Reclaiming Human-Centric Welfare

 

·       If the goal is truly to improve service delivery, the government must begin by making public any credible evidence of fraud and inviting community participation in monitoring the distribution of rations. Strengthening local oversight, rather than imposing top-down surveillance, would offer a more humane and effective solution.

·       The focus should return to addressing the core issues—ensuring quality nutrition, streamlining logistics, increasing budgets, and empowering frontline workers with trust and autonomy.

 

Facial Recognition and the Question of Dignity

 

·       FRS is primarily a tool of criminal surveillance. Its application in welfare services raises serious ethical concerns, especially when used on vulnerable populations like women and children. By treating beneficiaries as potential fraudsters, the system strips them of their dignity and agency. The global irony is striking: San Francisco, a symbol of digital innovation, has banned FRS, while India is deploying it in its most basic welfare schemes.

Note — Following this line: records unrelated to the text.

(* ================================================================== *)
(** ** The vocabulary of the properties *)
(* ================================================================== *)

Unset Implicit Arguments.

Module Spec.
Import JS Types Host GeminiService React.

(** A string of white space only: what [trim] empties. *)
Definition Blank (s : jsstring) : Prop := forallb isWhiteSpace s = true.

(** [Parsed R grammar J core v]: [J] is [core] between two runs of JSON white
    space, [core] begins and ends as a value does, and the grammar reads it
    as [v]. *)
Inductive Parsed (R : Type) (grammar : jsstring -> option R)
    (J core : jsstring) (v : R) : Prop :=
| Parsed_intro (lead trail inner inner' : jsstring) (first final : N)
    (parsed_split : J = lead ++ core ++ trail)
    (parsed_lead : forallb isJsonSpace lead = true)
    (parsed_trail : forallb isJsonSpace trail = true)
    (parsed_first : core = first :: inner)
    (parsed_final : rev core = final :: inner')
    (parsed_begins : beginsValue first = true)
    (parsed_ends : endsValue final = true)
    (parsed_value : grammar core = Some v).

(** A decision procedure for containment, for the fixed texts. *)
Fixpoint includesb (hay needle : jsstring) : bool :=
  match afterPrefix needle hay with
  | Some _ => true
  | None =>
    match hay with
    | [] => false
    | _ :: rest => includesb rest needle
    end
  end.
(** * Review scraper: payload parsing, token codec and dedup gateway

    A shallow embedding of [scrapeReviews.ts].  The repository holds two
    variants of the script.  The first one checks which reviews are already
    stored before it inserts ([insertIfNew]) and reads every field of a
    review block from a fixed position; the second one recreates the table,
    inserts unconditionally and recovers the fields with the deep walkers
    ([walkDeep], [extractReviewText], [extractReviewId]).  They are embedded
    as the modules [CheckThenInsert] and [Unconditional]; the token codec is
    the same in both and lives in [Codec].

    JavaScript values are modelled as they are at run time: strings are
    sequences of UTF-16 code units, numbers are IEEE 754 binary64 values,
    and the result of [JSON.parse] is a tree of arrays and objects.

    Two things lie outside the script and are not computed here.  The depth
    of the call stack: the recursive walkers are modelled as total, so a
    theorem says what a call returns, or which [TypeError] or [URIError] it
    raises, when the engine does not run out of stack.  And the database:
    what a query resolves to, or that it is rejected, is an input of the
    model, and the script is described for every answer. *)

From Stdlib Require Import ZArith NArith List String Ascii Bool Lia.
From Stdlib Require Import Floats.SpecFloat.
From stdpp Require Import base option list gmap.

Local Open Scope Z_scope.

(* ================================================================== *)
(** * 1. Strings *)
(* ================================================================== *)

(** A JavaScript string is a finite sequence of 16-bit code units. *)
Definition jsstring := list N.

(** String literals of the source, written as Rocq strings (one byte per
    code unit; every literal of the script is ASCII). *)
Definition lit (s : string) : jsstring :=
  map N_of_ascii (list_ascii_of_string s).

(** The same, with a backquote standing for the double quote character, for
    literals that are JSON texts. *)
Definition litq (s : string) : jsstring :=
  map (fun c => if N.eqb c 96 then 34%N else c) (lit s).

Definition str_eqb (a b : jsstring) : bool := bool_decide (a = b).

(** [s.startsWith(p)] *)
Fixpoint startsWith (p s : jsstring) : bool :=
  match p, s with
  | [], _ => true
  | _ :: _, [] => false
  | c :: p', d :: s' => N.eqb c d && startsWith p' s'
  end.

(** [s.includes(p)] *)
Fixpoint includes (p s : jsstring) : bool :=
  startsWith p s ||
  match s with
  | [] => false
  | _ :: s' => includes p s'
  end.

(** [s.endsWith(p)], as the regular expressions [/p$/] need it ([$] without
    the [m] flag only matches at the end of the input). *)
Definition endsWith (p s : jsstring) : bool :=
  startsWith (rev p) (rev s).

(** The part of [s] before the first occurrence of [sep] (all of [s] when
    there is none) and the part after it. *)
Fixpoint before_first (sep s : jsstring) : jsstring :=
  if startsWith sep s then []
  else match s with
       | [] => []
       | c :: s' => c :: before_first sep s'
       end.

Fixpoint after_first (sep s : jsstring) : option jsstring :=
  if startsWith sep s then Some (drop (length sep) s)
  else match s with
       | [] => None
       | _ :: s' => after_first sep s'
       end.

(** [s.split(sep)[1]] for a non-empty separator: the text between the first
    and the second occurrence of [sep]; [undefined] ([None]) when [sep] does
    not occur. *)
Definition split_at_1 (sep s : jsstring) : option jsstring :=
  match after_first sep s with
  | None => None
  | Some rest => Some (before_first sep rest)
  end.

(** White space and line terminators of ECMAScript: what [trim] strips and
    what [\s] matches. *)
Definition isWhiteSpace (c : N) : bool :=
  ((9 <=? c) && (c <=? 13) || (c =? 32) || (c =? 160) || (c =? 5760)
   || (8192 <=? c) && (c <=? 8202) || (c =? 8232) || (c =? 8233)
   || (c =? 8239) || (c =? 8287) || (c =? 12288) || (c =? 65279))%N.

Fixpoint trimStart (s : jsstring) : jsstring :=
  match s with
  | c :: s' => if isWhiteSpace c then trimStart s' else s
  | [] => []
  end.

(** [s.trim()] *)
Definition trim (s : jsstring) : jsstring :=
  rev (trimStart (rev (trimStart s))).

Definition isDigit (c : N) : bool := ((48 <=? c) && (c <=? 57))%N.
Definition isAlpha (c : N) : bool :=
  ((65 <=? c) && (c <=? 90) || (97 <=? c) && (c <=? 122))%N.

(** Decimal digits of a natural number, as code units. *)
Fixpoint uint_units (u : Decimal.uint) : jsstring :=
  match u with
  | Decimal.Nil => []
  | Decimal.D0 u => 48%N :: uint_units u
  | Decimal.D1 u => 49%N :: uint_units u
  | Decimal.D2 u => 50%N :: uint_units u
  | Decimal.D3 u => 51%N :: uint_units u
  | Decimal.D4 u => 52%N :: uint_units u
  | Decimal.D5 u => 53%N :: uint_units u
  | Decimal.D6 u => 54%N :: uint_units u
  | Decimal.D7 u => 55%N :: uint_units u
  | Decimal.D8 u => 56%N :: uint_units u
  | Decimal.D9 u => 57%N :: uint_units u
  end.
Lemma lookaheadValues_length (A : SparseMatrix) (groups : list nat) (result : Vec)
    (stateRewards : option Vec) (rewardMatrix : option SparseMatrix) :
  length (lookaheadValues A groups result stateRewards rewardMatrix) = length A.
Proof.
  unfold lookaheadValues, multiplyWithVector.
  destruct (totalRewardValues A groups stateRewards rewardMatrix);
    [rewrite addVectorsInPlace_length|]; apply length_map.
Qed.

Lemma grouping_monotone (groups : list nat) (n rows : nat) :
  wellFormedRowGrouping groups n rows ->
  forall s, s < n -> nth (S s) groups 0 <= rows.
Proof.
  intros (Hlen & Hinc & Hlast) s Ls.
  assert (Hup : forall k, s + k < n -> nth (S s) groups 0 <= nth (S (s + k)) groups 0).
  { induction k as [|k IH]; intros Lk.
    - rewrite Nat.add_0_r. lia.
    - specialize (IH ltac:(lia)). specialize (Hinc (s + S k) Lk).
      replace (s + S k) with (S (s + k)) in * by lia. lia. }
  specialize (Hup (n - 1 - s) ltac:(lia)).
  replace (S (s + (n - 1 - s))) with n in Hup by lia. lia.
Qed.

Lemma strictlyBetter_irrefl (minimize : bool) (a : T) : strictlyBetter minimize a a = false.
Proof. destruct minimize; apply vltb_irrefl. Qed.

Lemma strictlyBetter_trans (minimize : bool) (a b c : T) :
  strictlyBetter minimize a b = true -> strictlyBetter minimize b c = true ->
  strictlyBetter minimize a c = true.
Proof.
  destruct minimize; simpl; intros H1 H2.
  - now apply vltb_trans with b.
  - now apply vltb_trans with b.
Qed.

Lemma strictlyBetter_cotrans (minimize : bool) (a b c : T) :
  strictlyBetter minimize a c = true -> strictlyBetter minimize a b = false ->
  strictlyBetter minimize b c = true.
Proof.
  destruct minimize; simpl; intros H1 H2.
  - now apply vltb_cotrans with a.
  - destruct (vltb c b) eqn:E; [reflexivity|].
    rewrite (vltb_cotrans c b a H1 E) in H2. discriminate.
Qed.

(** A well-formed row grouping has one more entry than states. *)
Lemma wellFormedRowGrouping_nonempty (groups : list nat) (n rows : nat) :
  wellFormedRowGrouping groups n rows -> groups <> [].
Proof. intros (Hlen & _) ->. discriminate. Qed.
(** * AI Quiz Generator: the response parser, the grader and the session

    A shallow embedding of [quiz_generator.py].

    - Python strings are lists of characters.  The embedding covers ASCII
      text: [str.strip] removes the ASCII whitespace characters and
      [str.upper] / [str.lower] act on the letters a-z / A-Z only.
    - Python floats are the binary64 values of the Standard Library's
      [SpecFloat], so that [len(questions) * 0.7] is rounded as in the source.
    - The Streamlit calls that render something are recorded in an output
      log; the widgets ([st.text_area], [st.selectbox], [st.button],
      [st.radio], [st.form_submit_button]) are inputs of a run and their
      values are read from a record.
    - [st.session_state] is the optional list stored under "questions".
    - The HTTP call is an endpoint: a function from the prompt to what
      [requests.post] and [response.json()] hand back. *)

From Stdlib Require Import Ascii String DecimalString SpecFloat.
From Stdlib Require Import ZArith QArith Lia Bool Arith PeanoNat List.
Import ListNotations.

Local Open Scope list_scope.
Local Open Scope nat_scope.

(** ** Python string primitives *)

Definition str := list ascii.

Definition lit (s : string) : str := list_ascii_of_string s.

(** The line feed, written [\n] in the source. *)
Definition nl : ascii := ascii_of_nat 10.

Fixpoint str_eqb (a b : str) : bool :=
  match a, b with
  | [], [] => true
  | x :: a', y :: b' => Ascii.eqb x y && str_eqb a' b'
  | _, _ => false
  end.

(** [str.isspace] on one ASCII character: tab, line feed, vertical tab, form
    feed, carriage return, the four separators 0x1c-0x1f and the space. *)
Definition isspace (c : ascii) : bool :=
  let n := nat_of_ascii c in
  ((9 <=? n) && (n <=? 13)) || ((28 <=? n) && (n <=? 32)).

Fixpoint lstrip (s : str) : str :=
  match s with
  | [] => []
  | c :: s' => if isspace c then lstrip s' else s
  end.

Definition rstrip (s : str) : str := rev (lstrip (rev s)).

(** [s.strip()] *)
Definition strip (s : str) : str := rstrip (lstrip s).

Definition upper_char (c : ascii) : ascii :=
  let n := nat_of_ascii c in
  if (97 <=? n) && (n <=? 122) then ascii_of_nat (n - 32) else c.

Definition lower_char (c : ascii) : ascii :=
  let n := nat_of_ascii c in
  if (65 <=? n) && (n <=? 90) then ascii_of_nat (n + 32) else c.

(** [s.upper()] and [s.lower()] *)
Definition upper (s : str) : str := map upper_char s.
Definition lower (s : str) : str := map lower_char s.

(** [s.startswith(p)] *)
Fixpoint startswith (p s : str) : bool :=
  match p, s with
  | [], _ => true
  | x :: p', y :: s' => Ascii.eqb x y && startswith p' s'
  | _ :: _, [] => false
  end.

(** [sub in s] *)
Fixpoint contains (sub s : str) : bool :=
  startswith sub s ||
  match s with
  | [] => false
  | _ :: s' => contains sub s'
  end.

Definition add_first (c : ascii) (pieces : list str) : list str :=
  match pieces with
  | [] => [[c]]
  | p :: ps => (c :: p) :: ps
  end.

(** [s.split(sep)] for a non-empty separator: the string is scanned from the
    left, every occurrence of [sep] found ends a piece and scanning resumes
    after it.  [skip] counts the characters of a separator just matched that
    are still to be passed over. *)
Fixpoint split_from (sep : str) (skip : nat) (s : str) : list str :=
  match s with
  | [] => [[]]
  | c :: s' =>
      match skip with
      | S k => split_from sep k s'
      | O =>
          if startswith sep s
          then [] :: split_from sep (length sep - 1) s'
          else add_first c (split_from sep 0 s')
      end
  end.

Definition split (sep s : str) : list str := split_from sep 0 s.

(** [s.replace(old, new)] for a non-empty [old]: every occurrence met while
    scanning from the left is replaced, occurrences do not overlap and the
    replacement is not scanned again. *)
Fixpoint replace_from (old new : str) (skip : nat) (s : str) : str :=
  match s with
  | [] => []
  | c :: s' =>
      match skip with
      | S k => replace_from old new k s'
      | O =>
          if startswith old s
          then new ++ replace_from old new (length old - 1) s'
          else c :: replace_from old new 0 s'
      end
  end.

Definition replace (old new s : str) : str := replace_from old new 0 s.

(** [sep.join(pieces)] *)
Fixpoint join (sep : str) (pieces : list str) : str :=
  match pieces with
  | [] => []
  | [p] => p
  | p :: ps => p ++ sep ++ join sep ps
  end.

(** [str(n)] for a non-negative integer. *)
Definition str_of_nat (n : nat) : str :=
  lit (NilZero.string_of_uint (Nat.to_uint n)).

(** ** The response parser *)

(** The dictionary [q_data] built for each block. *)
Record Question := mkQuestion {
  question : str;
  options : list str;
  answer : str
}.
(** * APIIntegration: weather and cryptocurrency clients

    A shallow embedding of [APIIntegration.py]: the two fetch methods of
    class [APIIntegration], the Python values they handle, and the effects
    they perform (one HTTP GET, at most one JSON decoding, lines printed to
    standard output, exceptions raised and caught).

    Conventions of the embedding.
    - A Python value decoded from JSON is a [pyval]; a [dict] is a list of
      key/value pairs in insertion order, consulted from the front.
    - Python [str] is [string]; the case functions act on the ASCII letters.
    - Exceptions are a class and the text [str(e)]; message texts of the
      interpreter are those of CPython 3.12.
    - The effects are threaded by the monad [M]: a trace of events is
      extended by every call, and survives a raised exception. *)

From Stdlib Require Import ZArith String Ascii List Bool PrimFloat FloatOps
  SpecFloat Lia
  DecimalString Permutation.
From ExtLib Require Import Structures.Monad Structures.MonadExc
  Data.Monads.EitherMonad.
Import ListNotations.
Import MonadNotation.

Local Open Scope string_scope.
Local Open Scope Z_scope.
Local Open Scope monad_scope.

(** ** Python values *)

#[warnings="-register-all"]
Inductive pyval : Type :=
| PNone
| PBool (b : bool)
| PInt (n : Z)
| PFloat (f : float)
| PStr (s : string)
| PList (l : list pyval)
| PDict (d : list (string * pyval)).

(** [type(v).__name__] *)
Definition type_name (v : pyval) : string :=
  match v with
  | PNone => "NoneType"
  | PBool _ => "bool"
  | PInt _ => "int"
  | PFloat _ => "float"
  | PStr _ => "str"
  | PList _ => "list"
  | PDict _ => "dict"
  end.

(** ** Exceptions *)

Inductive exn_class : Type :=
| KeyboardInterrupt | SystemExit
| ReadTimeout | ConnectTimeout | RequestsConnectionError | RequestException
| JSONDecodeError
| KeyError | IndexError | TypeError | AttributeError | ValueError
| OverflowError | OSError.

Record exn : Type := Exn { exn_cls : exn_class; exn_str : string }.

(** [isinstance(e, requests.exceptions.Timeout)] *)
Definition is_Timeout (e : exn) : bool :=
  match exn_cls e with
  | ReadTimeout | ConnectTimeout => true
  | _ => false
  end.

(** [isinstance(e, requests.exceptions.ConnectionError)];
    [ConnectTimeout] derives from both [ConnectionError] and [Timeout]. *)
Definition is_ConnectionError (e : exn) : bool :=
  match exn_cls e with
  | ConnectTimeout | RequestsConnectionError => true
  | _ => false
  end.

(** [isinstance(e, Exception)]: everything but the classes that derive from
    [BaseException] only. *)
Definition is_Exception (e : exn) : bool :=
  match exn_cls e with
  | KeyboardInterrupt | SystemExit => false
  | _ => true
  end.

(** ** Effects *)

Inductive event : Type :=
| EvGet (url : string) (params : list (string * string)) (timeout : Z)
| EvJson
| EvPrint (line : string).

Definition trace := list event.

Definition M (A : Type) : Type := trace -> (exn + A) * trace.

Definition M_ret {A} (a : A) : M A := fun t => (inr a, t).

Definition M_bind {A B} (c : M A) (k : A -> M B) : M B :=
  fun t =>
    match c t with
    | (inl e, t') => (inl e, t')
    | (inr a, t') => k a t'
    end.

#[export] Instance Monad_M : Monad M :=
  {| ret := @M_ret; bind := @M_bind |}.

Definition M_raise {A} (e : exn) : M A := fun t => (inl e, t).

(** [try: c  except ...: h e] *)
Definition M_catch {A} (c : M A) (h : exn -> M A) : M A :=
  fun t =>
    match c t with
    | (inl e, t') => h e t'
    | (inr a, t') => (inr a, t')
    end.

#[export] Instance MonadExc_M : MonadExc exn M :=
  {| raise := @M_raise; catch := @M_catch |}.

Definition emit (ev : event) : M unit := fun t => (inr tt, (t ++ [ev])%list).

(** [print(line)] *)
Definition print (line : string) : M unit := emit (EvPrint line).

Definition lift {A} (r : exn + A) : M A :=
  match r with
  | inl e => raise e
  | inr a => ret a
  end.

(** The lines printed along a trace. *)
Fixpoint printed (t : trace) : list string :=
  match t with
  | [] => []
  | EvPrint s :: t' => s :: printed t'
  | _ :: t' => printed t'
  end.

(** Whether the body of a response was decoded along a trace. *)
Fixpoint parsed (t : trace) : bool :=
  match t with
  | [] => false
  | EvJson :: _ => true
  | _ :: t' => parsed t'
  end.

(** A call started on the empty trace: its result and the events it left. *)
Definition run {A} (c : M A) : (exn + A) * trace := c [].

(** ** Operations of the interpreter on values *)

Definition dict := list (string * pyval).

(** [d.get(k)] on the pairs of a dict *)
Fixpoint dict_get (k : string) (d : dict) : option pyval :=
  match d with
  | [] => None
  | (k', v) :: d' => if String.eqb k k' then Some v else dict_get k d'
  end.

(** [k in d] *)
Definition dict_mem (k : string) (d : dict) : bool :=
  match dict_get k d with Some _ => true | None => false end.

(** [d[k] = v]: an existing key keeps its place, a new key goes last. *)
Fixpoint dict_set (k : string) (v : pyval) (d : dict) : dict :=
  match d with
  | [] => [(k, v)]
  | (k', v') :: d' =>
      if String.eqb k k' then (k', v) :: d' else (k', v') :: dict_set k v d'
  end.

Definition keys (d : dict) : list string := map fst d.

(** [repr(k)] for the keys the program subscripts with, which are literals of
    letters, digits and underscores. *)
Definition repr_key (k : string) : string := "'" ++ k ++ "'".

(** [v[k]] for a [str] key *)
Definition subscript (v : pyval) (k : string) : exn + pyval :=
  match v with
  | PDict d =>
      match dict_get k d with
      | Some x => inr x
      | None => inl (Exn KeyError (repr_key k))
      end
  | PList _ =>
      inl (Exn TypeError "list indices must be integers or slices, not str")
  | PStr _ => inl (Exn TypeError "string indices must be integers, not 'str'")
  | _ => inl (Exn TypeError ("'" ++ type_name v ++ "' object is not subscriptable"))
  end.

(** [str(n)] for an [int] *)
Definition str_of_int (n : Z) : string := NilZero.string_of_int (Z.to_int n).

(** [v[i]] for a literal index [i >= 0]; the keys of a decoded JSON object
    are strings, so an integer is never among them. *)
Definition subscript_int (v : pyval) (i : nat) : exn + pyval :=
  match v with
  | PList l =>
      match nth_error l i with
      | Some x => inr x
      | None => inl (Exn IndexError "list index out of range")
      end
  | PStr s =>
      match String.get i s with
      | Some c => inr (PStr (String c ""))
      | None => inl (Exn IndexError "string index out of range")
      end
  | PDict _ => inl (Exn KeyError (str_of_int (Z.of_nat i)))
  | _ => inl (Exn TypeError ("'" ++ type_name v ++ "' object is not subscriptable"))
  end.

(** [v.get(k, default)] *)
Definition method_get (v : pyval) (k : string) (default : pyval) : exn + pyval :=
  match v with
  | PDict d =>
      match dict_get k d with
      | Some x => inr x
      | None => inr default
      end
  | _ => inl (Exn AttributeError
                ("'" ++ type_name v ++ "' object has no attribute 'get'"))
  end.

(** [a in b] for two [str]: [a] occurs in [b] as a substring. *)
Fixpoint substring_of (a b : string) : bool :=
  String.prefix a b ||
  match b with
  | EmptyString => false
  | String _ b' => substring_of a b'
  end.

(** [x == PStr k] as decided by [list.__contains__] *)
Definition eq_str (k : string) (x : pyval) : bool :=
  match x with
  | PStr s => String.eqb k s
  | _ => false
  end.

(** [k in v] for a [str] [k] *)
Definition contains (k : string) (v : pyval) : exn + bool :=
  match v with
  | PDict d => inr (dict_mem k d)
  | PList l => inr (existsb (eq_str k) l)
  | PStr s => inr (substring_of k s)
  | _ => inl (Exn TypeError
                ("argument of type '" ++ type_name v ++ "' is not iterable"))
  end.

(** *** [str.title] *)

Definition is_upper (c : ascii) : bool :=
  ((65 <=? N_of_ascii c) && (N_of_ascii c <=? 90))%N.

Definition is_lower (c : ascii) : bool :=
  ((97 <=? N_of_ascii c) && (N_of_ascii c <=? 122))%N.

(** a cased character: a letter *)
Definition is_cased (c : ascii) : bool := is_upper c || is_lower c.

Definition to_upper (c : ascii) : ascii :=
  if is_lower c then ascii_of_N (N_of_ascii c - 32) else c.

Definition to_lower (c : ascii) : ascii :=
  if is_upper c then ascii_of_N (N_of_ascii c + 32) else c.

(** The loop of [str.title]: a character that follows a cased character is
    lowered, any other is raised to its title (upper) case. *)
Fixpoint title_from (previous_is_cased : bool) (s : string) : string :=
  match s with
  | EmptyString => EmptyString
  | String c s' =>
      String (if previous_is_cased then to_lower c else to_upper c)
             (title_from (is_cased c) s')
  end.

Definition title (s : string) : string := title_from false s.

(** [v.title()] *)
Definition method_title (v : pyval) : exn + pyval :=
  match v with
  | PStr s => inr (PStr (title s))
  | _ => inl (Exn AttributeError
                ("'" ++ type_name v ++ "' object has no attribute 'title'"))
  end.

(** ** The host: local time *)

(** The argument of [datetime.fromtimestamp] once accepted as a number. *)
Inductive timestamp : Type :=
| TInt (n : Z)
| TFloat (f : float).

(** What the conversion to local time can raise. *)
Inductive time_error : Type :=
| TimeOverflowError (msg : string)
| TimeOSError (msg : string)
| TimeValueError (msg : string).

Definition exn_of_time_error (e : time_error) : exn :=
  match e with
  | TimeOverflowError m => Exn OverflowError m
  | TimeOSError m => Exn OSError m
  | TimeValueError m => Exn ValueError m
  end.

(** ** The transport *)

(** A completed exchange: the status code, and what [response.json()] gives,
    the decoded body or the exception of the decoder. *)
Record response : Type := Response { status_code : Z; json : exn + pyval }.

(** ** The class *)

Record APIIntegration : Type := {
  weather_api_key : string;
  weather_base_url : string;
  crypto_base_url : string
}.
(** * Agentic customer support: event bus, context store, coordinator gates
      and escalation queue

    A shallow embedding of [src/event_bus.py], [src/context_store.py],
    [src/agents/coordinator.py] and [src/agents/escalation_agent.py],
    followed by the properties of the specification that concern them.

    Conventions of the embedding.
    - Python dictionaries are [gmap]s; the event payload, a
      [Dict[str, Any]], is a [gmap string Value].
    - Every method runs in the monad [M]: it threads the [World] (the bus,
      the clock, the log and the state of the subscribed components) and
      ends by returning a value, by raising an exception, or by running out
      of the recursion budget that bounds re-entrant [publish] calls.
    - [self.bus.publish] is passed to a handler as its argument [pub], and
      [EventBus.publish] ties the knot.
    - The escalation records of the escalation agent are shared between its
      queue and its map of active escalations: they live in a store of
      objects and both containers hold references. *)

From Stdlib Require Import QArith.
From stdpp Require Import gmap strings list fin_maps pretty.

Set Warnings "-register-all".
#[local] Open Scope string_scope.
#[local] Open Scope list_scope.

(** ** Python values *)

(** The values an event payload carries. A Python [float] is the rational
    it denotes (NaN and the infinities are not represented). *)
Inductive Value : Type :=
| VNone
| VBool (b : bool)
| VNum (x : Q)
| VStr (s : string)
| VList (l : list Value)
| VDict (d : gmap string Value).

Abbreviation Payload := (gmap string Value).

·       Children’s early care and nutrition should not be contingent on whether a software correctly identifies their mothers. Technology, no matter how advanced, must not come at the cost of compassion and inclusivity.

 

Conclusion: A Choice Between the Technocratic and the Humane

 

·       Kurt Vonnegut’s warning from Player Piano remains chillingly relevant. If India’s welfare architecture continues down the path of automated control, it risks becoming an engineer’s paradise that sacrifices human dignity at the altar of efficiency. The choice before us is profound: authentication or authenticity, surveillance or care, dehumanisation or dignity. As a society, we must ask whether we want welfare delivery that builds fraternity and trust, or one that fragments communities in the name of precision.

·       In the pursuit of digital governance, we must not forget the essential truth: the purpose of welfare is not just delivery, but dignified empowerment.